Stanton nudged his chair back a touch. “I might duck out, if you’re okay to finish this up, Rod. I need to get back to the main office.”
“You’d better stay,” Marcus said. “The file and the pictures need to go back to the main office with you to be included in the report to the BLM.”
“It’ll only take a second,” Mari promised, covering her twinge of guilt at his impatience by snatching the photos off the top of the file. “My truck was to the left of the driveway to the access road. The two crew trucks were on the right side of the pad.” As soon as she saw the concrete abutment next to the tortoise in the first picture, she frowned. “But . . . this is underneath the tower.” She looked up at the men in the office, appealing to Marcus because he spent the most time on-site, so he’d know. “No one parks under the tower when the crew is working. It’s too dangerous—one dropped screwdriver could shatter a windshield.”
“Listen, honey,” Rod said, “that turtle didn’t run over itself. Somebody must have parked under the tower. Trust me, if those damn linemen could do what they were told, I’d be out of a job. Here, you don’t want to look at those, you’ll just get upset.”
He reached for the photos, but Mari hung on to them. He even started to exert pressure, trying to tug them out of her grasp, but when she didn’t relent, he finally let go, his jaw twitching with tension.
The pictures were hard to look at, with the crushed animal and the tire track in the dirt right over the top of it. The tracks looked wider than those of her Toyota, each mark cleanly pressed into the soil by the tread of a tire so much newer and more aggressive than anything she could afford.

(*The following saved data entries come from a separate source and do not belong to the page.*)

Definition classifyStatusUpdateMiss (name : string) : prog (result ()) :=
  classify "classify project status update" name (λ _, Err (project_err ErrVersionConflict name)).

Definition classifyUIDSwapMiss (name uid : string) : prog (result ()) :=
  classify "classify project status update" name (λ p,
    if decide (om_UID (p_Meta p) = uid) then Err (project_err ErrVersionConflict name)
    else Err (project_err ErrStaleAssignment name)).

Definition classifyFencedSwapMiss (name : string) (ref : AssignmentRef) : prog (result ()) :=
  classify "classify fenced project status update" name (λ p,
    if fenceMatches ref p then Err (project_err ErrVersionConflict name)
    else Err (project_err ErrStaleAssignment name)).

Definition classifyFencedConditionMiss (name : string) (ref : AssignmentRef) : prog (result ()) :=
  classify "classify fenced project condition" name (λ p,
    if fenceMatches ref p then Ok () else Err (project_err ErrStaleAssignment name)).

(** ** One compare-and-swap attempt *)

Definition swap (what name : string) (expectedVersion : Z) (pred : ProjectRow → bool)
    (status : ProjectStatus) (miss : prog (result ())) : prog (result ()) :=
  now_ ≫= λ now,
  exec (update_row name (λ r, bool_decide (row_Version r = expectedVersion) && pred r)
          (commit_status status now)) ≫= λ res,
  match res with
  | Err e => Ret (Err (sql_err_at what name expectedVersion e))
  | Ok false => miss
  | Ok true => Ret (Ok ())
  end.

Definition swapProjectStatus (name : string) (expectedVersion : Z) (status : ProjectStatus)
    : prog (result ()) :=
  swap "update project status" name expectedVersion (λ _, true) status
    (classifyStatusUpdateMiss name).

Definition swapProjectStatusForUID (name : string) (expectedVersion : Z) (uid : string)
    (status : ProjectStatus) : prog (result ()) :=
  swap "update project status" name expectedVersion (λ r, bool_decide (row_UID r = uid)) status
    (classifyUIDSwapMiss name uid).

Definition swapProjectStatusFenced (name : string) (expectedVersion : Z) (ref : AssignmentRef)
    (status : ProjectStatus) : prog (result ()) :=
  swap "fenced update project status" name expectedVersion (assignmentFenceWHERE ref) status
    (classifyFencedSwapMiss name ref).

(** ** The retry loops *)

Definition maxStatusUpdateAttempts : nat := 3.

(** [statusEqual] compares the marshalled statuses. The fields the JSON omits
    when empty are those this model does not tell apart. *)
Definition statusEqual (a b : ProjectStatus) : bool := bool_decide (a = b).

(** What an attempt did: the function returns, or the version moved and the
    next attempt starts. *)
Inductive attempt (A : Type) :=
| Return (a : A)
| Again (conflict : error).
#[global] Arguments Return {A} a.
#[global] Arguments Again {A} conflict.

(** [for attempt := 0; attempt < n; attempt++ { ... }; return lastConflict].
    [X] is what the closure keeps in captured variables between attempts. *)
Fixpoint retry {X A} (n : nat) (body : X → prog (X * attempt (result A)))
    (lastConflict : result A) (x : X) : prog (X * result A) :=
  match n with
  | O => Ret (x, lastConflict)
  | S n' =>
      body x ≫= λ '(x', a),
      match a with
      | Return res => Ret (x', res)
      | Again e => retry n' body (Err e) x'
      end
  end.

(** After a swap: nil is success, a version conflict is retried, any other
    error returned. *)
Definition after_swap {X} (name : string) (x : X) (res : result ())
    : prog (X * attempt (result ())) :=
  match res with
  | Ok _ => publish TopicProjectUpdated name ≫= λ _, Ret (x, Return (Ok ()))
  | Err e => if Is e ErrVersionConflict then Ret (x, Again e) else Ret (x, Return (Err e))
  end.

(** A mutation of the status inside a loop: it may read the database, and sets
    captured variables. *)
Definition mutation (X : Type) := X → ProjectStatus → prog (X * result ProjectStatus).

Definition pure_mutation (m : ProjectStatus → result ProjectStatus) : mutation () :=
  λ x s, Ret (x, m s).

Definition uid_attempt {X} (name uid : string) (mutate : mutation X) (x : X)
    : prog (X * attempt (result ())) :=
  getProject name ≫= λ res,
  match res with
  | Err e =>
      Ret (x, Return (Err (if Is e ErrNotFound then project_err ErrNotFound name else e)))
  | Ok project =>
      if decide (om_UID (p_Meta project) ≠ uid) then Ret (x, Return (Err (lifetime_err name uid)))
      else
        mutate x (p_Status project) ≫= λ '(x', res),
        match res with
        | Err e => Ret (x', Return (Err e))
        | Ok next =>
            if statusEqual (p_Status project) next then Ret (x', Return (Ok ()))
            else swapProjectStatusForUID name (om_ResourceVersion (p_Meta project)) uid next
                   ≫= after_swap name x'
        end
  end.

Definition updateProjectStatusForUID {X} (name uid : string) (mutate : mutation X) (x : X)
    : prog (X * result ()) :=
  retry maxStatusUpdateAttempts (uid_attempt name uid mutate) (Ok ()) x.

Definition UpdateProjectStatusForUID (name uid : string)
    (mutate : ProjectStatus → result ProjectStatus) : prog (result ()) :=
  snd <$> updateProjectStatusForUID name uid (pure_mutation mutate) ().

Definition fenced_attempt (name : string) (ref : AssignmentRef)
    (mutate : ObjectMeta → ProjectStatus → result ProjectStatus) (x : ())
    : prog (() * attempt (result ())) :=
  getProject name ≫= λ res,
  match res with
  | Err e =>
      Ret (x, Return (Err (if Is e ErrNotFound then project_err ErrNotFound name else e)))
  | Ok project =>
      if negb (fenceMatches ref project) then
        Ret (x, Return (Err (project_err ErrStaleAssignment name)))
      else
        match mutate (p_Meta project) (p_Status project) with
        | Err e => Ret (x, Return (Err e))
        | Ok next =>
            if statusEqual (p_Status project) next then Ret (x, Return (Ok ()))
            else swapProjectStatusFenced name (om_ResourceVersion (p_Meta project)) ref next
                   ≫= after_swap name x
        end
  end.

Definition reportProjectStatusFenced (name : string) (ref : AssignmentRef)
    (mutate : ObjectMeta → ProjectStatus → result ProjectStatus) : prog (result ()) :=
  snd <$> retry maxStatusUpdateAttempts (fenced_attempt name ref mutate) (Ok ()) ().
(** ** Programs that keep the contract *)

Lemma wp_keeps_inv `{UUIDSource} {A} (Rel G : DB → DB → Prop) (p : prog A) Q d h :
  (∀ d1 d2, Rel d1 d2 → others d1 d2) → (∀ d1 d2, G d1 d2 → others d1 d2) →
  db_inv d → wp Rel G p Q d h → wp Rel G p (λ a d' h', Q a d' h' ∧ db_inv d') d h.
Proof.
  intros HR HG. revert d h.
  assert (∀ d1 d2, Rel d1 d2 → db_inv d1 → db_inv d2) as HRi by (intros ?? [_ ?]%HR; done).
  assert (∀ d1 d2, G d1 d2 → db_inv d1 → db_inv d2) as HGi by (intros ?? [_ ?]%HG; done).
  induction p as [a|R q k IH|R q k IH|k IH|t n k IH]; intros d h Hinv Hw.
  - exact (conj Hw Hinv).
  - intros d1 Hd. destruct (Hw d1 Hd) as [H1 H2].
    split; [|intros e He]; (apply IH; [by eauto|]); [exact H1|exact (H2 e He)].
  - intros d1 Hd. destruct (Hw d1 Hd) as [H1 H2].
    assert (db_inv d1) as Hinv1 by eauto.
    split; [intros e He; apply IH; [done|exact (H1 e He)]|].
    destruct (q d1) as [[r [d2|]]|e]; [|by apply IH..].
    destruct H2 as (HGd & H2 & H3). split; [done|].
    assert (db_inv d2) as Hinv2 by eauto.
    split; [by apply IH|]. intros e He. apply IH; [done|exact (H3 e He)].
  - intros t d1 Hd. apply IH; [by eauto|]. exact (Hw t d1 Hd).
  - apply IH; [done|exact Hw].
Qed.

Section safe.
Context `{UUIDSource} (Rel : DB → DB → Prop).
Context (Rel_trans : ∀ d1 d2 d3, Rel d1 d2 → Rel d2 d3 → Rel d1 d3).
Context (Rel_others : ∀ d d', Rel d d' → others d d').

(** Every write of [p] keeps the contract, whatever the others do between its
    steps. *)
Definition safe {A} (p : prog A) : Prop :=
  ∀ d h, db_inv d → wp Rel others_unforced p (λ _ d' _, db_inv d') d h.

Lemma safe_of_wp {A} (p : prog A) (Q : DB → list Event → A → DB → list Event → Prop) :
  (∀ d h, db_inv d → wp Rel others_unforced p (Q d h) d h) → safe p.
Proof.
  intros Hw d h Hinv. eapply wp_mono; [|eapply wp_keeps_inv; eauto].
  - by intros a d' h' [_ ?].
  - by intros d1 d2 [? _].
Qed.

Lemma safe_ret {A} (a : A) : safe (Ret a).
Proof. intros d h Hinv. by apply wp_ret. Qed.

Lemma safe_bind {A B} (p : prog A) (k : A → prog B) :
  safe p → (∀ a, safe (k a)) → safe (p ≫= k).
Proof.
  intros Hp Hk d h Hinv. apply wp_bind. eapply wp_mono; [|by apply Hp].
  intros a d' h' Hinv'. by apply Hk.
Qed.

Lemma safe_fmap {A B} (f : A → B) (p : prog A) : safe p → safe (f <$> p).
Proof. intros Hp. apply safe_bind; [done|]. intros a. apply safe_ret. Qed.

Lemma safe_try_bind {A B} (p : prog (result A)) (k : A → prog (result B)) :
  safe p → (∀ a, safe (k a)) → safe (try_bind p k).
Proof. intros Hp Hk. apply safe_bind; [done|]. intros [a|e]; [done|apply safe_ret]. Qed.

Lemma safe_query {R : Set} (q : DB → result R) : safe (query q).
Proof. intros d h Hinv. apply wp_query; intros; by eapply Rel_others. Qed.

Lemma safe_now : safe now_.
Proof. intros d h Hinv. apply wp_now. intros t d1 Hd. by eapply Rel_others. Qed.

Lemma safe_publish topic name : safe (publish topic name).
Proof. intros d h Hinv. by apply wp_publish. Qed.

Lemma safe_exec {R : Set} (q : DB → result (R * option DB)) :
  (∀ d r d', db_inv d → q d = Ok (r, Some d') → others_unforced d d') → safe (exec q).
Proof.
  intros Hq. apply (safe_of_wp _ (λ _ _ _ _ _, True)). intros d h Hinv. apply wp_exec; [done|].
  intros d1 Hd. destruct (q d1) as [[r [d2|]]|e] eqn:E; [|done..].
  split_and!; [|done|done]. eapply Hq; [|done]. by eapply Rel_others.
Qed.

Lemma safe_getProject name : safe (getProject name).
Proof. apply safe_bind; [apply safe_query|]. intros a. apply safe_ret. Qed.

Lemma safe_list what f : safe (list_projects what f).
Proof. apply safe_bind; [apply safe_query|]. intros a. apply safe_ret. Qed.

Lemma safe_classify what name f : safe (classify what name f).
Proof. apply safe_bind; [apply safe_getProject|]. intros a. apply safe_ret. Qed.

(** A legal change of one row is a write the guarantee admits. *)
Lemma legal_admits name r s' rev :
  row_inv r → (rev ≤ row_SpecRevision r)%Z →
  ((st_AssignmentGeneration (row_status r) < max_int64)%Z →
     legal (row_UID r) rev (row_status r) s') →
  G_admits others_unforced name r s'.
Proof.
  intros Hri Hrev Hl d now Hinv Hr Hmax. eapply (commit_others name r s' now rev); try done.
  apply Hl. pose proof (ri_generation _ Hri). lia.
Qed.

Lemma safe_uid {X} name uid (mutate : mutation X) (M : X → ProjectRow → result ProjectStatus → Prop) x :
  (∀ x r d h, db_inv d → row_inv r → row_UID r = uid → project_at d name = Some r →
     wp Rel others_unforced (mutate x (row_status r)) (λ '(x', res) d' h',
       h' = h ∧ (∀ d'', Rel d' d'' → Rel d d'') ∧ True ∧
       ∀ d'', Rel d' d'' → project_at d'' name = Some r → M x' r res) d h) →
  (∀ x r s', row_inv r → row_UID r = uid →
     (st_AssignmentGeneration (row_status r) < max_int64)%Z → M x r (Ok s') →
     legal uid 0 (row_status r) s') →
  safe (updateProjectStatusForUID name uid mutate x).
Proof.
  intros HM Hl. eapply safe_of_wp. intros d h Hinv.
  eapply (wp_updateProjectStatusForUID Rel others_unforced) with (N := λ _ _ _, True); try done.
  intros x' r s' Hri Hu Hm. apply (legal_admits _ _ _ 0); [done| |].
  - pose proof (ri_observed _ Hri). pose proof (si_observed _ _ (ri_status _ Hri)). lia.
  - intros Hmax. rewrite Hu. by eapply Hl.
Qed.

Lemma safe_UpdateProjectStatusForUID name uid mutate :
  (∀ s s', status_inv uid s → (st_AssignmentGeneration s < max_int64)%Z →
     mutate s = Ok s' → legal uid 0 s s') →
  safe (UpdateProjectStatusForUID name uid mutate).
Proof.
  intros Hl. apply safe_fmap. apply (safe_uid _ _ _ (λ _ r res, mutate (row_status r) = res)).
  - intros x r d h _ _ _ _. apply wp_ret. auto.
  - intros x r s' Hri Hu Hmax Hm. apply Hl; [rewrite <- Hu; apply Hri|done|done].
Qed.

Lemma safe_fenced name ref mutate :
  (∀ r s', row_inv r → fence_of (row_UID r) (row_status r) = ref →
     mutate (p_Meta (project_of_row (project_key name) r)) (row_status r) = Ok s' →
     legal (row_UID r) (row_SpecRevision r) (row_status r) s') →
  safe (reportProjectStatusFenced name ref mutate).
Proof.
  intros Hl. eapply safe_of_wp. intros d h Hinv.
  eapply (wp_reportProjectStatusFenced Rel others_unforced); try done.
  intros r s' Hri Hf Hm. apply (legal_admits _ _ _ (row_SpecRevision r)); [done|lia|]. auto.
Qed.

Lemma safe_ReportProjectStatusFenced name ref mutate :
  (∀ uid s s', status_inv uid s → fence_of uid s = ref → mutate s = Ok s' → legal uid 0 s s') →
  safe (ReportProjectStatusFenced name ref mutate).
Proof.
  intros Hl. apply safe_fenced. intros r s' Hri Hf Hm.
  destruct (Hl (row_UID r) (row_status r) s' (ri_status _ Hri) Hf Hm) as [? ? ? Ho].
  split; [done..|]. pose proof (ri_observed _ Hri). pose proof (si_observed _ _ (ri_status _ Hri)). lia.
Qed.
Lemma next_revision_exact r c :
  row_inv r → (row_Version r < max_int64)%Z →
  next_revision r c =
    if decide (sc_Spec c = row_Spec r) then row_SpecRevision r else (row_SpecRevision r + 1)%Z.
Proof.
  intros Hri Hv. pose proof (ri_revision _ Hri). pose proof (ri_observed _ Hri).
  pose proof (si_observed _ _ (ri_status _ Hri)). unfold next_revision.
  case_decide; [by rewrite decide_True|]. rewrite decide_False by congruence.
  apply add64_id. unfold in_int64, min_int64. lia.
Qed.

Lemma spec_status_conditions r c now :
  condition_of ConditionTypeRescheduleExhausted (st_Conditions (spec_status r c now)) = None ∧
  (sc_Spec c ≠ row_Spec r →
     cond_Status <$> condition_of ConditionTypeSpecApplied (st_Conditions (spec_status r c now)) =
     Some ConditionFalse).
Proof.
  unfold spec_status. cbn [st_Conditions st_with_Conditions]. unfold spec_conditions.
  set (cs := RemoveConditions _ _).
  assert (condition_of ConditionTypeRescheduleExhausted cs = None) as Hx
    by (subst cs; rewrite condition_of_remove; by rewrite bool_decide_true by (by left)).
  case_bool_decide as Hs; simpl negb; cbv iota.
  - split; [done|]. congruence.
  - split; [by rewrite condition_of_upsert_ne|]. intros _.
    set (k := mkCondition _ _ _ _ _). change ConditionTypeSpecApplied with (cond_Type k).
    rewrite condition_of_upsert. simpl. f_equal.
    by destruct (condition_of ConditionTypeSpecApplied cs).
Qed.
(* ===== verification/Adapter.v ===== *)
(** What the controllers do to Projects (internal/server/adapter/project.go):
    granting an assignment, releasing it, moving a Failed Project, and the
    conditions the controllers keep. The grant and the releases are the only
    writes that change who may run a Project; the theorems say what each one
    leaves on the record. *)
From Stdlib Require Import ZArith Lia.
From stdpp Require Import prelude gmap strings.
From S2P Require Import Prelude.
From S2P Require Import Conditions.
From S2P Require Import ProjectTypes.
From S2P Require Import Lifecycle.
From S2P Require Import NodeTypes.
From S2P Require Import Database.
From S2P Require Import Evolution.
From S2P Require Import StatusStore.
From S2P Require Import Legality.
From S2P Require Import ProjectStore.
Import GoTime GoInt GoString GoError.
Open Scope go_scope.

(** ** Views (controller.ProjectSnapshot, ProjectPlacement) *)

Record ConditionSnapshot := {
  cs_Type : ConditionType;
  cs_Reason : string;
  cs_LastTransitionTime : Time
}.

Record ProjectSnapshot := {
  snap_Name : string;
  snap_UID : string;
  snap_Phase : ProjectPhase;
  snap_NodeRef : string;
  snap_AssignmentGeneration : Z;
  snap_Size : ProjectSize;
  snap_FailedNodes : list string;
  snap_Conditions : list ConditionSnapshot
}.

Record ProjectPlacement := { pp_Size : ProjectSize; pp_ExcludedNodes : list string }.

Definition condition_snapshot (c : Condition) : ConditionSnapshot :=
  {| cs_Type := cond_Type c; cs_Reason := cond_Reason c;
     cs_LastTransitionTime := cond_LastTransitionTime c |}.

Definition snapshotOf (p : Project) : ProjectSnapshot :=
  {| snap_Name := om_Name (p_Meta p); snap_UID := om_UID (p_Meta p);
     snap_Phase := st_Phase (p_Status p); snap_NodeRef := st_NodeRef (p_Status p);
     snap_AssignmentGeneration := st_AssignmentGeneration (p_Status p);
     snap_Size := sp_Size (p_Spec p); snap_FailedNodes := st_FailedNodes (p_Status p);
     snap_Conditions := condition_snapshot <$> st_Conditions (p_Status p) |}.

Definition ListProjectNamesByPhase (phase : ProjectPhase) : prog (result (list string)) :=
  projects ←? ListProjectsByPhase phase; Ret (Ok (om_Name ∘ p_Meta <$> projects)).

Definition GetProjectPhase (name : string) : prog (result (ProjectPhase * string)) :=
  project ←? getProject name;
  Ret (Ok (st_Phase (p_Status project), st_NodeRef (p_Status project))).

Definition placement_of (p : Project) : ProjectPlacement :=
  {| pp_Size := sp_Size (p_Spec p);
     pp_ExcludedNodes := st_FailedNodes (p_Status p) ++ NodesOwingCleanup (st_Recovery (p_Status p)) |}.

Definition GetProjectPlacement (name : string) : prog (result ProjectPlacement) :=
  project ←? getProject name; Ret (Ok (placement_of project)).

Definition adapter_ListProjectsByNodeRef (nodeRef : string) (phases : list ProjectPhase)
    : prog (result (list ProjectSnapshot)) :=
  projects ←? ListProjectsByNodeRef nodeRef phases; Ret (Ok (snapshotOf <$> projects)).

Definition GetProjectSnapshot (name : string) : prog (result ProjectSnapshot) :=
  project ←? getProject name; Ret (Ok (snapshotOf project)).

(** ** Granting an assignment *)

Definition conflict_state (rest : string) : error :=
  Wrap EmptyString (Sentinel ErrConflictState) rest.

Definition grant (nodeRef : string) (now : Time) (status : ProjectStatus) : ProjectStatus :=
  let generation := add64 (st_AssignmentGeneration status) 1 in
  let s := st_with_History AssignmentHistoryKnown (st_with_Generation generation status) in
  let s := st_with_Conditions (RemoveConditions (st_Conditions s) [ConditionTypeSchedulingBlocked]) s in
  let s := st_with_Recovery (ClearForNewAssignment (st_Recovery s)) s in
  let s := st_with_NodeRef nodeRef (st_with_Phase ProjectPhaseScheduled s) in
  st_with_Conditions
    (UpsertCondition (st_Conditions s)
       (mkCondition ConditionTypePhase ConditionTrue "Scheduled"
          ("Assigned to node " ++ nodeRef ++ " as generation " ++ FormatInt generation)%string now)
       true) s.
Lemma waiting_names_are_reconciled_witness :
  ∃ c c' ls, reachable example_manager example_registration c ∧
    worker_run example_manager c ls c' ∧ wq_dirty (po_queue c) = {["a"]} ∧ Some "a" ∈ ls ∧
    wq_dirty (po_queue c') = ∅.
Proof.
  set (c := one (queue_of ["a"] true) Waiting).
  set (c' := one (queue_of [] false) Waiting).
  assert (reachable example_manager example_registration c) as Hr.
  { assert (c = with_queue (Enqueue "a" newWorkQueue) (start example_registration)) as ->
      by (vm_compute; reflexivity).
    apply (r_other _ _ _ _ (r_start _ _)). by apply (o_enqueue (start example_registration) "a"). }
  assert (worker_run example_manager c [None; Some "a"; None] c') as Hrun.
  { set (c1 := one (queue_of ["a"] false) Signalled).
    set (c2 := one (queue_of [] false) (Running "a")).
    apply (run_cons _ c None c1); [exact (w_receive _ c 0 eq_refl eq_refl)|].
    apply (run_cons _ c1 (Some "a") c2).
    { apply (w_locked _ c1 0 (Some "a") (Some "a") (queue_of [] false)); [done| |vm_compute; reflexivity].
      vm_compute. reflexivity. }
    apply (run_cons _ c2 None c'); [exact (w_reconciled _ c2 0 "a" (Ok done_) eq_refl)|constructor]. }
  exists c, c', [None; Some "a"; None]. split; [done|]. split; [done|]. split; [vm_compute; reflexivity|].
  destruct (waiting_names_are_reconciled _ _ c c' _ Hr Hrun) as (_ & _ & Hq).
  destruct Hq as [He Hn].
  - intros l c2 Hs. inversion Hs as [i Hi Hf|i Hi Hc|i pick got wq' Hi Hp Hg|i nm res Hi];
      try (simpl in *; congruence); destruct i as [|[|i]]; simpl in Hi; simplify_eq.
  - exists 0, Waiting. done.
  - split; [apply Hn; vm_compute; set_solver|done].
Defined.

(** ** What the comments promise and the code does not *)

(** A worker takes a waiting name: the signal, then the lock. *)
Lemma take m reg c i name :
  reachable m reg c → po_workers c !! i = Some Waiting → wq_notify (po_queue c) = true →
  wq_dirty (po_queue c) = {[name]} → name ≠ EmptyString →
  reachable m reg (with_worker i (Running name) (with_queue newWorkQueue c)).
Proof.
  intros Hr Hi Hn Hd Hne.
  assert (po_workers (with_worker i Signalled (with_queue (drain_notify (po_queue c)) c)) !! i = Some Signalled)
    as Hi2 by (by eapply (with_worker_same i Signalled (with_queue (drain_notify (po_queue c)) c))).
  pose proof (r_worker _ _ _ _ _ Hr (w_receive m c i Hi Hn)) as Hr1.
  pose proof (w_locked m _ i (Some name) (Some name) newWorkQueue Hi2) as Hs.
  assert (with_worker i (Running name) (with_queue newWorkQueue c) =
          with_worker i (Running name) (with_queue newWorkQueue
            (with_worker i Signalled (with_queue (drain_notify (po_queue c)) c)))) as ->.
  { unfold with_worker, with_queue. simpl. by rewrite list_insert_insert_eq. }
  eapply r_worker; [exact Hr1|]. apply Hs.
  - simpl. rewrite Hd. set_solver.
  - unfold get_locked. rewrite decide_False by done. unfold newWorkQueue. simpl. rewrite Hd.
    assert ({[name]} ∖ {[name]} = (∅ : gset string)) as -> by set_solver. done.
Qed.

(** The Controller interface says that the manager never reconciles a key twice at
    the same time. The queue forgets a name when it hands it out, so with two
    workers a name that is enqueued again meanwhile is handed to the second. *)
Lemma same_key_twice :
  ∃ c, reachable example_manager two_workers c ∧
       po_workers c = [Running "a"; Running "a"].
Proof.
  set (e1 := with_queue (Enqueue "a" newWorkQueue) (start two_workers)).
  assert (reachable example_manager two_workers e1) as H1
    by (apply (r_other _ _ _ _ (r_start _ _)), (o_enqueue (start two_workers) "a"); done).
  pose proof (take _ _ e1 0 "a" H1 eq_refl eq_refl ltac:(vm_compute; reflexivity) ltac:(done)) as H2.
  pose proof (r_other _ _ _ _ H2 (o_enqueue _ "a" ltac:(done))) as H3.
  pose proof (take _ _ _ 1 "a" H3 eq_refl ltac:(vm_compute; reflexivity) ltac:(vm_compute; reflexivity)
                ltac:(done)) as H4.
  eexists. split; [exact H4|]. reflexivity.
Qed.

(** runWorker takes any deadline error for its own context having ended. When the
    database answers with one, the worker returns although nobody cancelled it,
    the name it worked on is not put back, and nothing starts it again: names that
    wait are not reconciled any more. *)
Lemma deadline_stops_controller (e : error) (He : Is e DeadlineExceeded = true) :
  ∃ c, reachable example_manager example_registration c ∧
       po_cancelled c = false ∧ po_workers c = [Stopped] ∧ po_timers c = [] ∧
       wq_dirty (po_queue c) = {["b"]}.
Proof.
  set (e1 := with_queue (Enqueue "a" newWorkQueue) (start example_registration)).
  assert (reachable example_manager example_registration e1) as H1
    by (apply (r_other _ _ _ _ (r_start _ _)), (o_enqueue (start example_registration) "a"); done).
  pose proof (take _ _ e1 0 "a" H1 eq_refl eq_refl ltac:(vm_compute; reflexivity) ltac:(done)) as H2.
  set (e2 := with_worker 0 (Running "a") (with_queue newWorkQueue e1)).
  pose proof (r_worker _ _ _ _ _ H2 (w_reconciled _ e2 0 "a" (Err e) eq_refl)) as H3.
  unfold finish, after_reconcile in H3. rewrite He, orb_true_r in H3.
  pose proof (r_other _ _ _ _ H3 (o_enqueue _ "b" ltac:(done))) as H4.
  eexists. split; [exact H4|]. split_and!; vm_compute; reflexivity.
Qed.

(** One worker reconciles one name at a time. *)
Lemma single_worker m reg c :
  reg_workers reg = 1%Z → reachable m reg c → length (po_workers c) = 1.
Proof.
  intros Hreg. induction 1 as [|c l c' Hr IH Hs|c c' Hr IH Hs].
  - simpl. by rewrite Hreg.
  - destruct Hs as [| | |i name res Hi]; simpl; rewrite ?length_insert; try done.
    destruct (finish_workers m i name res c) as (w & _ & -> & _). by rewrite length_insert.
  - by destruct Hs.
Qed.

(** Every registered controller has at least one worker. *)
Lemma AddWithWorkers_workers ctrl n m :
  Forall (λ reg, (1 ≤ reg_workers reg)%Z) (m_registrations m) →
  Forall (λ reg, (1 ≤ reg_workers reg)%Z) (m_registrations (AddWithWorkers ctrl n m)).
Proof.
  intros H. simpl. apply Forall_app. split; [done|]. constructor; [|done]. simpl.
  unfold defaultWorkers. case_decide; lia.
Qed.

(** ** The bus *)

(** A published event reaches each subscriber of its topic with room for it,
    behind the events it has not read yet, and nobody else. *)
Lemma bus_Publish_spec topic name b topic' :
  subscribers topic' (bus_Publish topic name b) =
  (if decide (topic' = topic)
   then offer (bus_bufSize b) {| be_Topic := topic; be_Name := name |} <$> subscribers topic b
   else subscribers topic' b).
Proof.
  unfold subscribers, bus_Publish. simpl. case_decide as Ht.
  - subst. rewrite lookup_alter_eq. by destruct (bus_subscribers b !! topic).
  - by rewrite lookup_alter_ne.
Qed.

(** No channel ever holds more than its buffer. *)
Lemma bus_Publish_bounded topic name b :
  (∀ t, Forall (λ ch, length ch ≤ bus_bufSize b) (subscribers t b)) →
  ∀ t, Forall (λ ch, length ch ≤ bus_bufSize b) (subscribers t (bus_Publish topic name b)).
Proof.
  intros H t. rewrite bus_Publish_spec. case_decide; [|apply H].
  apply Forall_fmap. eapply Forall_impl; [apply H|]. intros ch Hch. simpl. unfold offer.
  case_decide; [|done]. rewrite length_app. simpl. lia.
Qed.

She looked up. “I want to see the road traffic records.”
“We already went over that in the investigation that took place before this meeting,” Stanton said. “There was no one out of the ordinary, and no one else on that road that would have stopped at that pad except your crew and the mobilization crew that came to move the crane—the ones who found the dead tortoise. We already told you everything it said in the summary I gave.”
Her skin prickled with the scrutiny of everyone in the room. Stanton checked the time on his phone, and she knew they all thought she was being ridicu
lous. But if once, just once, she’d thought to mark the level of the milk with a pen before she went to the store, she wouldn’t have had to wonder if she was crazy. Not once did she ever have enough faith in herself to think that Brad might have poured it out, because he always looked at her with that crushing combination of disappointment and pity. Just the way Rod was looking at her now.
“It’s evidence against me. I want to see it.”
“She has the right,” Marcus said.
Stanton shuffled through the papers and passed over the records, creases deepening at the corners of his frowning mouth.
“I looked at them, too, Mari,” Marcus said in an undertone. “Nobody strange went through.”
She scanned down the records, and it only took her seconds to find what she’d expected.
She put her finger on the name and slid the paper into the middle of the desk. “That’s who ran that tortoise over. Not me. Not my crew.”
All the men leaned in to see, and when Stanton recognized the name, he frowned even more deeply. “If we need to call security to escort you out, Ms. Tucker, we will. We investigated, and you were at fault. Wild accusations aren’t going to save your job.”
Fear fluttered in Mari’s belly, and she started to feel like she wasn’t getting enough air, but she set her jaw and refused to let them see how close she was to a panic attack. “Really? Why was Rod on that road, then?”
“It’s my responsibility to oversee all the tower assembly crews. That’s what being the assembly manager means, in case you don’t understand the term.” His manicured nails drummed on the arm of his chair.
“We were the only crew on that section,” Mari said. “The next assembly crew was down at 2144. The only reason you would have had to be on that section was to come to the tower we were at, to check our work. So you were the last person at Tower 2123.”